TITLE: abstractions and data conversion

(Newsgroups: comp.lang.c++.moderated, 19 Jan 97)

[ I'm happy to see John Skaller posting again to the news
  groups. As always, his comments leave me scratching my
  head. I sometimes even read them twice. Enjoy. -adc ]


MALAK: malak@access.digex.net (Michael Malak)

>Where should one put functions which convert data from type A to
>type B?


SKALLER: skaller@maxtal.com.au (John (Max) Skaller)

	This is a good question. It shows IMHO that
OO methodology has serious faults because it cannot 
properly answer the question.

	I will show the correct, categorical, solution,
after discussing the "OO" ones, which are all inferior.
	
MALAK:

>Example 1: Color spaces.  We have classes RGB, HSV, and YIQ.  RGB
>can be considered the "baseline" format since it's closest to the
>engineering domain 

SKALLER:

	Good example.

MALAK:

>Example 2: Image file formats.  

SKALLER:

	Also a  good example.

	There is a very important  difference between these examples.
They are very good examples for this reason.

	Example 2 involves specific standardised file (data) formats.
There is no "abstraction" here except that these formats
represent images.

	Example 1 involves interfaces modelling
specific standardised _interfaces_.  Abstractions
are modelled (represented) too, even if by interfaces
rather than data. So the issues are the same
at a different level: an interface is no more or 
less abstract than a data structure, inherently:
it depends on your viewpoint.

	This is the problem with OO: it presents
a uniform monolithic observer independent
representation of an abstraction (a _specific_
interface for all clients). OTOH a pure data structure
is completely observer dependent, you cannot DO
anything with it, you have to write code to manipulate
it. You can write anything that the data structure supports.
The interface is almost entirely observer dependent,
and, it is also (consequently) bound to specific data.

	This latter is without structure,
as a _thesis_, OO is the reaction against it,
the _antithesis_. It fails for the same reasons
inverted. Categories provide BOTH facilities
in a way that the programmer can engineer
the split between data and function as desired.
They're the _synthesis_.  The formula

	thesis -> antithesis
		|
		V
	       synthesis

is due to Hegel. It represents transcendence,
revolutiuon, or paradigm shift. (Depending
on your religion :-)

-----------------------------

	I have done example 2 by using a single
abstract class with ALL the accessors to support 
RGB, HSV, YIQ etc. This method requires
reopening classes to support a new
colour metric as a native method. It is not so good.

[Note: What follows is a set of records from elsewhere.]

(** * Error-feedback daemon: a filesystem-backed work queue

    A shallow embedding of the error-feedback daemon
    (bundle-writer.ts, daemon.ts, lifecycle.ts, paths.ts, types.ts,
    emit-on-error.ts and the cleanup of commands/error-feedback.ts) and
    the properties of its pending -> processed life cycle.

    Conventions of the model.
    - A directory is a finite map from file names to file contents; the
      three directories of the queue are [pending], [processed] and
      [processed/invalid].  [path.join dir name] and [path.basename]
      cancel, so a path inside a directory is its file name.
    - A file holds either text that [JSON.parse] rejects, or the JSON
      value its text denotes: [JSON.stringify] and [JSON.parse] belong to
      the platform and are inverse to each other on JSON values.
    - The [number] fields of a bundle and the times of the cleanup are
      IEEE-754 binary64 values with round-to-nearest-even arithmetic
      (section Numbers); the sign of zero is not represented.  The three
      counters of the daemon state start at 0 and grow by 1, and process
      ids are integers: they are in [Z].
    - The directories exist ([mkdir] changes nothing) and file operations
      succeed unless stated otherwise (a missing file cannot be read or
      renamed; [stat] and [unlink] of the cleanup may throw); the
      processor and the two notification handlers are caller code and
      may throw.
    - The clock, the UUID generator and the process table belong to the
      environment [Env]. *)

From stdpp Require Import gmap strings list fin_maps.
From Stdlib Require Import ZArith Lia Sorted Ascii.

Local Open Scope Z_scope.
Local Open Scope string_scope.
Local Open Scope list_scope.

(** ** Numbers

    A JavaScript number is an IEEE-754 binary64 value.  Every finite one
    is an integer multiple of [2^-1074], the smallest positive one, so a
    finite number is represented by that multiple: [Finite u] is the
    value [u * 2^-1074].  The doubles among them are the [u] with at most
    53 significant bits and a magnitude of at most [MAX_VALUE]; the
    results of the operations below are doubles. *)

Inductive number :=
| NaN
| Infinity (negative : bool)
| Finite (u : Z).

(** The number 1, and [Number.MAX_VALUE], in units of [2^-1074]. *)
Definition UNIT : Z := 2 ^ 1074.
Definition MAX_VALUE : Z := (2 ^ 53 - 1) * 2 ^ 2045.

(** The number whose value is the integer [n]; a double when [n] has at
    most 53 significant bits, in particular for [-2^53 <= n <= 2^53]. *)
Definition num (n : Z) : number := Finite (n * UNIT).

Coercion num : Z >-> number.
Arguments num : simpl never.

(** [a / 2^sh] rounded to the nearest integer, ties to even. *)
Definition roundShift (a sh : Z) : Z :=
  if (sh <=? 0)%Z then a
  else
    let q := a / 2 ^ sh in
    let r := a mod 2 ^ sh in
    let half := 2 ^ (sh - 1) in
    if (r <? half)%Z then q
    else if (half <? r)%Z then q + 1
    else if Z.even q then q else q + 1.

(** The double nearest to the magnitude [a * 2^-(1074 + k)], with the
    given sign: [a] keeps its 53 leading bits and loses at least its [k]
    last ones; a result above [MAX_VALUE] is an infinity. *)
Definition roundMagnitude (negative : bool) (a k : Z) : number :=
  let sh := Z.max k (Z.log2 a + 1 - 53) in
  let a' := roundShift a sh * 2 ^ (sh - k) in
  if (MAX_VALUE <? a')%Z then Infinity negative
  else Finite (if negative then - a' else a').

Definition roundUnits (z k : Z) : number :=
  roundMagnitude (z <? 0)%Z (Z.abs z) k.

(** [x + y] *)
Definition jsAdd (x y : number) : number :=
  match x, y with
  | NaN, _ | _, NaN => NaN
  | Infinity s, Infinity t => if Bool.eqb s t then Infinity s else NaN
  | Infinity s, Finite _ | Finite _, Infinity s => Infinity s
  | Finite u, Finite v => roundUnits (u + v) 0
  end.
(** X15: the earlier loop ends every iteration in the batch root and never
    throws, whatever the external calls answer. *)
Theorem earlier_loop_restores_cwd s :
  res (processFolderV1 SOURCE_DIR o folder index s) = Val tt
  /\ cwd (post (processFolderV1 SOURCE_DIR o folder index s)) = SOURCE_DIR.
Proof.
  rewrite processFolderV1_unfold.
  destruct (res (deployV1 s)) as [[]|e]; [|done].
  rewrite moveToDone_unfold. cbn [res post log].
  destruct (moveLoop_outcome o here
              (finalDest SOURCE_DIR o folder (post (deployV1 s))) 10 0
              (atRoot SOURCE_DIR (post (deployV1 s))))
    as (_ & _ & [[Hpost _]|(sc & _ & Hres & Hpost & _)]).
  - destruct (res (moveLoop _ _ _ _ _ _)) as [[]|e]; [|done]. simpl. by rewrite Hpost.
  - rewrite Hres. simpl. by rewrite Hpost.
Qed.

(** X16: the earlier loop moves a folder whatever became of its deployments:
    when the folder can be entered and prepared and the first rename
    succeeds, the folder is at its destination afterwards, even if GitHub,
    Vercel and Netlify all failed; and no progress record is written. *)
Theorem earlier_loop_moves_regardless s sc :
  fs s !! here = Some sc ->
  chdir_project o = None ->
  prepareOk o = true ->
  rename_result o 0 = None ->
  fs (post (processV1 s)) !! here = None
  /\ fs (post (processV1 s)) !! finalDest SOURCE_DIR o folder s = Some sc
  /\ (forall d st, ~ In (WriteStatus d st) (log (processV1 s))).
Proof.
  intros Hsc Hcd Hok Hrename.
  destruct (deployFolderV1_outcome s) as (_ & Hlog & Hgo).
  destruct (Hgo Hcd Hok) as (Hres & Hpost).
  rewrite processFolderV1_unfold, Hres, moveToDone_unfold, Hpost.
  cbn [res post log].
  rewrite (moveLoop_ok o here _ 9 0 (atRoot SOURCE_DIR (inFolder SOURCE_DIR folder s))
             sc Hsc Hrename).
  cbn [res post log fs moved atRoot inFolder].
  change (finalDest SOURCE_DIR o folder (inFolder SOURCE_DIR folder s))
    with (finalDest SOURCE_DIR o folder s).
  split_and!.
  - rewrite lookup_insert_ne by apply finalDest_ne_projectPath.
    apply lookup_delete_eq.
  - apply lookup_insert_eq.
  - intros d st Hin. rewrite Forall_forall in Hlog.
    apply in_app_or in Hin as [Hin|Hin].
    + apply list_elem_of_In, Hlog in Hin.
      destruct Hin as [?|[[?|[?|[?|?]]]|[stage Hc]]]; discriminate.
    + repeat (destruct Hin as [Hin|Hin]; [discriminate|]). by destruct Hin.
Qed.

End EarlierLoop.

Lemma earlier_loop_moves_regardless_witness :
  let r := processFolderV1 "/work" hostsDown "My Cool App" 0 demoState in
  fs (post r) !! "/work/My Cool App" = None
  /\ fs (post r) !! "/work/upload done/My Cool App" = Some Absent
  /\ (forall d st, ~ In (WriteStatus d st) (log r)).
Proof.
  exact (earlier_loop_moves_regardless "/work" hostsDown "My Cool App" 0 demoState
           Absent eq_refl eq_refl eq_refl eq_refl).
Defined.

How the data is represented is
irrelevant -- in fact one can derive a class for each
representation, and even some which _cache_
some computable values (which I have also done,
for floating point colour spaces, since floating point can be
expensive). But still, the interface is NOT entirely abstract:
it is concrete just like data, albiet one level up.

MALAK:

>Here are the possible solutions:
>
>1) Establish a policy where all conversion functions go into the
>   "baseline" format class (such as RGB and Image).  (BTW, this
>   seems to me to be the least desireable of the three possible
>   solutions.)

SKALLER:

	This is a lousy solution. Why? It breaks the open/closed
principle. See Meyer's OOSC. [ "Object-Oriented Software Construction",
by Bertrand Meyer. -adc ]

MALAK:

>2) Establish a policy where no conversion functions go into the
>   "baseline" format class.  They all go into the "other"
>   classes (such as HSV, YIQ, and LegacyImage).

SKALLER:

	This is better. But it is still not good. It is not good
to standardise one particular interface like this, unless
there is very strong consensus. Chosing RGB makes sense
for luminous colour (displays) (today, anyhow) but not for 
reflected colour (printing).

MALAK:

>3) Implement a double-dispatch mechanism into free subprograms
>   (which could be all grouped in a namespace).

SKALLER:

	I do not understand. Double dispatch is a myth.
You cannot (in general) implement a matrix of methods using two
sequences. IF you can interconvert EVERYTHING to a common
type, this mechanism, works.

	At least for image formats, this is not the case:
even the notion of a 2D array of pixels does NOT provide
the only description of an image. (Eg vector graphics,
palettes, etc etc and on and on).
So for images, in general, there is NO universal type.
(In general conversions will be "lossy", and many are
needed to minimse the loss).

MALAK:

>Option #3 seems to me to be the most OO, while #2 seems to be the
>more natural fit for C++ (less cumbersome).  And #1 would seem to
>lead to fat classes.

SKALLER:

	Let us take Example 1. Each file format
is a PUBLIC external data format. It is represented by 
one or more internal data structures. Each 
may have convenient methods but the data
must be PUBLIC. 

	Now write conversion routines.
As global functions. NOT members.
You can have any number of them. There is no
need to break encapsulation and no way to break
encapsulation because there isn't any.
There is no need to "coerce" the function inappropriately
into one or the other class.

Perhaps conversion is an isomorphism for some
formats, (preserves all the information) and perhaps not.
This is crucial structural information.
	
	So now we have algorithms and data structures.
All exposed to public view. So we need to HIDE:

	1) the details of the internal representations
  	    of the external file formats

	2) the implementation details of the conversion
	   functions

Because C++ does not support the correct unit of modularity
directly, namely the category, we need to find a tricky
engineering solution built of the available tools.
Namespaces could be useful. Another method is to
use a dummy class. In Java, such modules ARE supported
directly by the compiler. (See Java protection system).
	
	namespace impl { 
		struct GIF { .. };
		struct JPG { .. };
		GIF gif_to_jpg(GIF) { ..;. }
		// etc
	}

	namespace ImageCategory {
		class GIF {  impl::GIF gif; ..... };
		class JPG {  impl::JPG jpg; ..... };
		GIF gif_to_jpg( JPG j) 
		{
			return GIF(impl::gif_to_JPG(j.impl::jpg));
		}
		..
	}

Here in the namespace ImageCategory all the implementation
details are hidden by wrapping. The CONTRACT is:

	1) IF the CLIENT uses ImageCategory and _not_ impl then 
	changes to implementation details in impl will be transparent
	to CLIENT code.

	2) The SERVER must maintain the implementation space
	and faithfully implement the conversions wrapped in the
	client interface. Changes will not impact any CLIENT code.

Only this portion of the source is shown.